**Problem**
Repeat the data in full. Every line must match.

--- START ---

Lemma demo_reach ep :
  swarm_reach demo_config PingConfig_default (run_inputs demo_new [SwTransport (TConnected 1 ep) 0]).
Proof.
  assert (input_ok demo_new (SwTransport (TConnected 1 ep) 0)) as Hok by (intros p q _ Hq; discriminate Hq).
  destruct (handle_input_safe demo_new _ (swarm_new_inv _ _) Hok) as (s' & E & _).
  unfold run_inputs. rewrite E. by eapply swarm_reach_input; [apply swarm_reach_new|..].
Qed.
Lemma demo_swarm_reach : swarm_reach demo_config PingConfig_default demo_swarm.
Proof. apply demo_reach. Qed.
Lemma demo_anonymous_reach : swarm_reach demo_config PingConfig_default demo_anonymous.
Proof. apply demo_reach. Qed.

Lemma swarm_consistent_witness :
  (∀ p c, peer_to_conn demo_swarm !! p = Some c → conn_to_peer demo_swarm !! c = Some p) ∧
  ∃ s', swarm_handle_input demo_swarm (SwTick 5) = Ok s'.
Proof.
  destruct (swarm_consistent _ _ demo_swarm demo_swarm_reach) as (H1 & _ & _ & _ & H2 & _).
  split; [exact H1|]. by apply H2.
Defined.

Lemma swarm_supersede_witness :
  ∃ s' tok, swarm_handle_input demo_swarm (SwTransport (TConnected 2 demo_endpoint) 5) = Ok s' ∧
    superseded 1 2 demo_pid s' tok.
Proof.
  apply (swarm_supersede _ _ demo_swarm demo_pid 1 2 demo_endpoint 5 demo_swarm_reach).
  - vm_compute. reflexivity.
  - vm_compute. reflexivity.
  - reflexivity.
Defined.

--- END ---

**Your response**
Lemma demo_reach ep :
  swarm_reach demo_config PingConfig_default (run_inputs demo_new [SwTransport (TConnected 1 ep) 0]).
Proof.
  assert (input_ok demo_new (SwTransport (TConnected 1 ep) 0)) as Hok by (intros p q _ Hq; discriminate Hq).
  destruct (handle_input_safe demo_new _ (swarm_new_inv _ _) Hok) as (s' & E & _).
  unfold run_inputs. rewrite E. by eapply swarm_reach_input; [apply swarm_reach_new|..].
Qed.
Lemma demo_swarm_reach : swarm_reach demo_config PingConfig_default demo_swarm.
Proof. apply demo_reach. Qed.
Lemma demo_anonymous_reach : swarm_reach demo_config PingConfig_default demo_anonymous.
Proof. apply demo_reach. Qed.

Lemma swarm_consistent_witness :
  (∀ p c, peer_to_conn demo_swarm !! p = Some c → conn_to_peer demo_swarm !! c = Some p) ∧
  ∃ s', swarm_handle_input demo_swarm (SwTick 5) = Ok s'.
Proof.
  destruct (swarm_consistent _ _ demo_swarm demo_swarm_reach) as (H1 & _ & _ & _ & H2 & _).
  split; [exact H1|]. by apply H2.
Defined.

Lemma swarm_supersede_witness :
  ∃ s' tok, swarm_handle_input demo_swarm (SwTransport (TConnected 2 demo_endpoint) 5) = Ok s' ∧
    superseded 1 2 demo_pid s' tok.
Proof.
  apply (swarm_supersede _ _ demo_swarm demo_pid 1 2 demo_endpoint 5 demo_swarm_reach).
  - vm_compute. reflexivity.
  - vm_compute. reflexivity.
  - reflexivity.
Defined.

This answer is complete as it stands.